_YOUR INSTRUCTIONS_
Copy out the entries exactly. Print them in full.

_GIVEN RECORDS_

Lemma reachable_wf cb : reachable cb -> wf cb /\ mutex cb = false.
Proof.
  induction 1 as [c cb Hc Hnew | c cb cb' Hr [Hwf Hm] Hcall].
  - unfold New, Slice.make in Hnew.
    destruct (Z.ltb_spec c 0); [done|]. injection Hnew as <-.
    split; [split|]; simpl; try done; try lia.
    rewrite length_replicate. lia.
  - destruct c as [d|d| | | | |]; unfold call, bind in Hcall.
    + destruct (decide (1 <= size cb)) as [Hpos|Hpos].
      * rewrite Append_appended in Hcall by done.
        injection Hcall as <-. split; [by apply wf_appended | done].
      * rewrite Append_no_slot in Hcall; [done| |done].
        destruct Hwf as [? Hlen ? ?]. apply length_zero_iff_nil. lia.
    + rewrite AppendSafe_self_lock in Hcall. done.
    + rewrite Get_content in Hcall by done. by injection Hcall as <-.
    + by injection Hcall as <-.
    + unfold CreateIterator, bind, gets, ret in Hcall.
      destruct (full cb); by injection Hcall as <-.
    + by injection Hcall as <-.
    + by injection Hcall as <-.
Qed.

(** A schedule without appends is [Get] itself. *)
Lemma run_schedule_alone (k : nat) cb :
  forall (left : nat) st,
    match run_schedule (replicate k StepGet) left st cb with
    | Ret r cb' => Get_loop (fst r) (snd r) cb'
    | Panic cb' => Panic cb'
    | Blocked cb' => Blocked cb'
    end = Get_loop left st cb.
Proof.
  induction k as [|k IH]; intros left st; [done|].
  simpl replicate. simpl run_schedule. destruct left as [|left].
  - apply IH.
  - rewrite Get_loop_S. unfold bind.
    pose proof (Get_iter_state st cb) as Hs.
    destruct (Get_iter st cb) as [st' cb'| |]; simpl in Hs; subst; [apply IH | done | done].
Qed.

Lemma Get_among_alone (k : nat) cb :
  Get_among (replicate k StepGet) cb = Get cb.
Proof.
  unfold Get_among, Get, bind.
  destruct (Get_begin cb) as [ic cb'| |]; try done.
  pose proof (run_schedule_alone k cb' (Z.to_nat (snd ic)) (fst ic, [])) as Hk.
  destruct (run_schedule (replicate k StepGet) (Z.to_nat (snd ic)) (fst ic, []) cb')
    as [r cb''| |]; rewrite <- Hk; done.
Qed.

Lemma reachable_Appends ds cb cb' :
  reachable cb -> Appends ds cb = Ret tt cb' -> reachable cb'.
Proof.
  revert cb. induction ds as [|d ds IH]; intros cb Hr Hrun.
  - by injection Hrun as <-.
  - simpl in Hrun. unfold bind in Hrun.
    destruct (Append d cb) as [i cb1| |] eqn:Ha; try done.
    apply (IH cb1); [|done].
    apply (reachable_call (CallAppend d) cb); [done|].
    unfold call, bind. rewrite Ha. done.
Qed.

_ANSWER TO THE PROBLEM_
Lemma reachable_wf cb : reachable cb -> wf cb /\ mutex cb = false.
Proof.
  induction 1 as [c cb Hc Hnew | c cb cb' Hr [Hwf Hm] Hcall].
  - unfold New, Slice.make in Hnew.
    destruct (Z.ltb_spec c 0); [done|]. injection Hnew as <-.
    split; [split|]; simpl; try done; try lia.
    rewrite length_replicate. lia.
  - destruct c as [d|d| | | | |]; unfold call, bind in Hcall.
    + destruct (decide (1 <= size cb)) as [Hpos|Hpos].
      * rewrite Append_appended in Hcall by done.
        injection Hcall as <-. split; [by apply wf_appended | done].
      * rewrite Append_no_slot in Hcall; [done| |done].
        destruct Hwf as [? Hlen ? ?]. apply length_zero_iff_nil. lia.
    + rewrite AppendSafe_self_lock in Hcall. done.
    + rewrite Get_content in Hcall by done. by injection Hcall as <-.
    + by injection Hcall as <-.
    + unfold CreateIterator, bind, gets, ret in Hcall.
      destruct (full cb); by injection Hcall as <-.
    + by injection Hcall as <-.
    + by injection Hcall as <-.
Qed.

(** A schedule without appends is [Get] itself. *)
Lemma run_schedule_alone (k : nat) cb :
  forall (left : nat) st,
    match run_schedule (replicate k StepGet) left st cb with
    | Ret r cb' => Get_loop (fst r) (snd r) cb'
    | Panic cb' => Panic cb'
    | Blocked cb' => Blocked cb'
    end = Get_loop left st cb.
Proof.
  induction k as [|k IH]; intros left st; [done|].
  simpl replicate. simpl run_schedule. destruct left as [|left].
  - apply IH.
  - rewrite Get_loop_S. unfold bind.
    pose proof (Get_iter_state st cb) as Hs.
    destruct (Get_iter st cb) as [st' cb'| |]; simpl in Hs; subst; [apply IH | done | done].
Qed.

Lemma Get_among_alone (k : nat) cb :
  Get_among (replicate k StepGet) cb = Get cb.
Proof.
  unfold Get_among, Get, bind.
  destruct (Get_begin cb) as [ic cb'| |]; try done.
  pose proof (run_schedule_alone k cb' (Z.to_nat (snd ic)) (fst ic, [])) as Hk.
  destruct (run_schedule (replicate k StepGet) (Z.to_nat (snd ic)) (fst ic, []) cb')
    as [r cb''| |]; rewrite <- Hk; done.
Qed.

Lemma reachable_Appends ds cb cb' :
  reachable cb -> Appends ds cb = Ret tt cb' -> reachable cb'.
Proof.
  revert cb. induction ds as [|d ds IH]; intros cb Hr Hrun.
  - by injection Hrun as <-.
  - simpl in Hrun. unfold bind in Hrun.
    destruct (Append d cb) as [i cb1| |] eqn:Ha; try done.
    apply (IH cb1); [|done].
    apply (reachable_call (CallAppend d) cb); [done|].
    unfold call, bind. rewrite Ha. done.
Qed.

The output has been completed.